DATA TO EXAMINE
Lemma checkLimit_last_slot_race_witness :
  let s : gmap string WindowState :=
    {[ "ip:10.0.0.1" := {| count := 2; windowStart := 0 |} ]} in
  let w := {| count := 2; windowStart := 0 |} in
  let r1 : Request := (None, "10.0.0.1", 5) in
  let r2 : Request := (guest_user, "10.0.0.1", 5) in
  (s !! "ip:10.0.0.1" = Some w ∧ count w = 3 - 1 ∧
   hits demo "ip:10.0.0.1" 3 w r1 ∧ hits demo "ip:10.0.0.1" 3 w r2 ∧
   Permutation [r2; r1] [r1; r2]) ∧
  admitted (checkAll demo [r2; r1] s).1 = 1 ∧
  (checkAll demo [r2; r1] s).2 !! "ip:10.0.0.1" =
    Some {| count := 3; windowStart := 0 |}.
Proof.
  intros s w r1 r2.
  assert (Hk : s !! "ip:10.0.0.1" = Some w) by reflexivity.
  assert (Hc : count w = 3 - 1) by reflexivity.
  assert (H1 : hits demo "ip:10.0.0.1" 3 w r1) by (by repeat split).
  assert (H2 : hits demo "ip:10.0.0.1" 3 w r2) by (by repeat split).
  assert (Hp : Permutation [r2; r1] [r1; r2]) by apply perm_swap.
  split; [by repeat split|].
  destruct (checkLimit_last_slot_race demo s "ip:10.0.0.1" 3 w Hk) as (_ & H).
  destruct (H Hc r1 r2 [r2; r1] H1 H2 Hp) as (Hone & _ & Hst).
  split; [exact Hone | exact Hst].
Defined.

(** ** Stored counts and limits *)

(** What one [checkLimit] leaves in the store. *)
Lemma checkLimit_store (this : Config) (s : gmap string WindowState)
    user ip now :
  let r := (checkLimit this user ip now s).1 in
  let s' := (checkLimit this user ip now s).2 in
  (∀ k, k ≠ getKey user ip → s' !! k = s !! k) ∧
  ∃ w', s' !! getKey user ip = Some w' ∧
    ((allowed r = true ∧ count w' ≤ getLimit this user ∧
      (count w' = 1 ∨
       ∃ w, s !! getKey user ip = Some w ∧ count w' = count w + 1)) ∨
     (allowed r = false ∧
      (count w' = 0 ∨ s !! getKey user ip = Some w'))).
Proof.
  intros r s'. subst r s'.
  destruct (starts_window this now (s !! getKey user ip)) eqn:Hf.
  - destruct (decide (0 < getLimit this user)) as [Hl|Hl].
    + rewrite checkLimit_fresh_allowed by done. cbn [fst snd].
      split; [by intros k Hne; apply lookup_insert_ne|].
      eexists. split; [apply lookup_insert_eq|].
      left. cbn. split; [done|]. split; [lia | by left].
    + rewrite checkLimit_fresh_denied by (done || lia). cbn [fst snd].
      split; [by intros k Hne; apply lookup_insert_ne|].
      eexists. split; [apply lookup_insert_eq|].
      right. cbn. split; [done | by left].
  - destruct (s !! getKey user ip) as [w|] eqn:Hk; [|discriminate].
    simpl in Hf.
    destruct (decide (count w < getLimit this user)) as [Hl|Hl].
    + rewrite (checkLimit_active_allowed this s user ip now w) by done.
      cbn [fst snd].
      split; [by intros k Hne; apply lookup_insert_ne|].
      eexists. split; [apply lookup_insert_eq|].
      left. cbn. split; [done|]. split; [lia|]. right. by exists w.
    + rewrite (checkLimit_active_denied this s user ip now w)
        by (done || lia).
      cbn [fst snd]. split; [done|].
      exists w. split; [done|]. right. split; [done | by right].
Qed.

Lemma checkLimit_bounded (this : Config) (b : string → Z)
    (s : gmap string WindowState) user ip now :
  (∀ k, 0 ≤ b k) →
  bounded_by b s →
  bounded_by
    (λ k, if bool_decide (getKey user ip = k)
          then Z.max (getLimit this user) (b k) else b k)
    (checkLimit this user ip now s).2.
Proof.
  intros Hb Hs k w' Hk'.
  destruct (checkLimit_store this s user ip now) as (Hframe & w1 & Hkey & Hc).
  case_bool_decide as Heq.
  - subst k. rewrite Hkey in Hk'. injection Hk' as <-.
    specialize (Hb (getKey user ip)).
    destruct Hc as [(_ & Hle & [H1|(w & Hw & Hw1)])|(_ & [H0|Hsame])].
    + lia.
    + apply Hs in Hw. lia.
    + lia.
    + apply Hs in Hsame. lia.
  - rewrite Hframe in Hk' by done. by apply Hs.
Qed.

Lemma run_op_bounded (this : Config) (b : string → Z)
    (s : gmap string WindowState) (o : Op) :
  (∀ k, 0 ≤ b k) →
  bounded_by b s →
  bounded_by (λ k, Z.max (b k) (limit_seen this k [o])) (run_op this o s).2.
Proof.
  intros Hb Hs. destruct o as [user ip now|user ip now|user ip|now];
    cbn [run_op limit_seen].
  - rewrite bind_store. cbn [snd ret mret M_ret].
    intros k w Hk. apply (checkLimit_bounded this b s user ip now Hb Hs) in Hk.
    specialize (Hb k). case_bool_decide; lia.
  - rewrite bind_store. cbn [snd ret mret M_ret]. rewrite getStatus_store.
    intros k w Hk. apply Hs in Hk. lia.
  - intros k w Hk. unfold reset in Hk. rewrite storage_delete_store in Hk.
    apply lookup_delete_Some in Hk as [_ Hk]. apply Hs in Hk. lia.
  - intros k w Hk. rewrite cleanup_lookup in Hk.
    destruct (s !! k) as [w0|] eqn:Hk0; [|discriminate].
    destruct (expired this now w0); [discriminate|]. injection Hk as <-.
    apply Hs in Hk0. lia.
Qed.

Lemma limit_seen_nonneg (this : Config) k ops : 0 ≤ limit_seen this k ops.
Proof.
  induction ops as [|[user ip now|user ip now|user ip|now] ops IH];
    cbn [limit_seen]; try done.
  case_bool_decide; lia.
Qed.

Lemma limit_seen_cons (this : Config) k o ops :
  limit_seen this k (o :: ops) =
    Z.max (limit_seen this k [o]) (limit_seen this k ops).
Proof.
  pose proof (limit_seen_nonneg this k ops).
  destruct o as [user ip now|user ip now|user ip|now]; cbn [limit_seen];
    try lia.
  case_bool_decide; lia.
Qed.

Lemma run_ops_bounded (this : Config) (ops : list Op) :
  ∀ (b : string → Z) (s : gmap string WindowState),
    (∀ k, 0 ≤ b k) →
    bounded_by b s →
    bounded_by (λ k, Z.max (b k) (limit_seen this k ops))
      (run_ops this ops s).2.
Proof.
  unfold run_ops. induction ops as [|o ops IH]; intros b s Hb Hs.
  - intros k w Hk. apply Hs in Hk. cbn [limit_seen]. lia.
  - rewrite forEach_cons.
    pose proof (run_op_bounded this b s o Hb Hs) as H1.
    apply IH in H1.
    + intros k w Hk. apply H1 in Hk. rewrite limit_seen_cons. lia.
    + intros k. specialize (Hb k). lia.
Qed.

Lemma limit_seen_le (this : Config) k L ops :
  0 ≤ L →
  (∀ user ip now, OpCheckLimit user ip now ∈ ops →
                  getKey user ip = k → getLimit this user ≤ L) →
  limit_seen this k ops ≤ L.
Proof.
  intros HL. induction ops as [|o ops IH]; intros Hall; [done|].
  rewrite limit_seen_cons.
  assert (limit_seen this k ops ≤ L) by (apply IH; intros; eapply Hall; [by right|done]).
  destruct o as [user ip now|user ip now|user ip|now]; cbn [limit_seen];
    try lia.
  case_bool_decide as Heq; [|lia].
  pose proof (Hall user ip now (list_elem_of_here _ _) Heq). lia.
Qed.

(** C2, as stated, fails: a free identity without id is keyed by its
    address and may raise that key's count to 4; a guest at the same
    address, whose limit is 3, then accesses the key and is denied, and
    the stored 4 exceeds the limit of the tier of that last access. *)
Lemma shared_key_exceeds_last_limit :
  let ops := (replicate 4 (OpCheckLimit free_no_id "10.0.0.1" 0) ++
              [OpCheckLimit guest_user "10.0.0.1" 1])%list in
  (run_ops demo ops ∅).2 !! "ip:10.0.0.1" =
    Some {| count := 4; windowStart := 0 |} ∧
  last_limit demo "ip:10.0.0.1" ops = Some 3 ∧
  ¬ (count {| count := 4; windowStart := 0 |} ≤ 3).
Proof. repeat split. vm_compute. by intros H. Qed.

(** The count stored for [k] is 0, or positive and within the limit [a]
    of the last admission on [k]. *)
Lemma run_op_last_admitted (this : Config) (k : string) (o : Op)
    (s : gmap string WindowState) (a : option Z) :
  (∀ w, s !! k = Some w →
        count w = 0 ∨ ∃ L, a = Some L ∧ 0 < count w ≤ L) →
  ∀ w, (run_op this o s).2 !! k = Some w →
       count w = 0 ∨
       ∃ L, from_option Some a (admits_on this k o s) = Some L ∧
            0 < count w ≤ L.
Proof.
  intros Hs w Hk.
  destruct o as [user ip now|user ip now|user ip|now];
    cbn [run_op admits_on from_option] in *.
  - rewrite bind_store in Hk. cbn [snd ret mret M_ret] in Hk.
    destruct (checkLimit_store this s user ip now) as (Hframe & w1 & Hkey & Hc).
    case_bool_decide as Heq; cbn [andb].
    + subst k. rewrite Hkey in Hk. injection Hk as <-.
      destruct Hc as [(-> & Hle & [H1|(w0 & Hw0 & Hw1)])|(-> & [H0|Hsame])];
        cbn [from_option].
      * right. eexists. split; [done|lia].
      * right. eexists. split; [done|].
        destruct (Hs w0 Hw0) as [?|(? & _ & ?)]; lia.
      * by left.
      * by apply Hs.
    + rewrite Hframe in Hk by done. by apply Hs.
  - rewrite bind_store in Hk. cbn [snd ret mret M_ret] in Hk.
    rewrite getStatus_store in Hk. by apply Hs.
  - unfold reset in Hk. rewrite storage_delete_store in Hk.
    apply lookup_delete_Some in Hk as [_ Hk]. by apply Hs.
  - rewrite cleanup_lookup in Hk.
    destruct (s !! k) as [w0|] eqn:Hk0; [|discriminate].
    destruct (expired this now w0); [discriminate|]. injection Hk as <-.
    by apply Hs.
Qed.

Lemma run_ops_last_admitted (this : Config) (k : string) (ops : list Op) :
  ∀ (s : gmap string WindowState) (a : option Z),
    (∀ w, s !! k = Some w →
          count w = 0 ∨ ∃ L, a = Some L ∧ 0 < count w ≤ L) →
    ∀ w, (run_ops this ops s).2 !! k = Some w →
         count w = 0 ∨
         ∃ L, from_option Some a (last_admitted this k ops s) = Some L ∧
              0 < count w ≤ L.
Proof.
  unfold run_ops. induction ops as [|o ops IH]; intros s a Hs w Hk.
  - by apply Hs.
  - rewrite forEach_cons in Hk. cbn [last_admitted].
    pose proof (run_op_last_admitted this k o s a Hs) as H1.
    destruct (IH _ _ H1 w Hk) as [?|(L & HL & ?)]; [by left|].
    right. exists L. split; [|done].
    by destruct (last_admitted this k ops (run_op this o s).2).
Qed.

WORK TASK
Scan the records above for the string "WindowState", then report every line that contains it.

EXERCISE RESULT
  let s : gmap string WindowState :=
Lemma checkLimit_store (this : Config) (s : gmap string WindowState)
    (s : gmap string WindowState) user ip now :
    (s : gmap string WindowState) (o : Op) :
  ∀ (b : string → Z) (s : gmap string WindowState),
    (s : gmap string WindowState) (a : option Z) :
  ∀ (s : gmap string WindowState) (a : option Z),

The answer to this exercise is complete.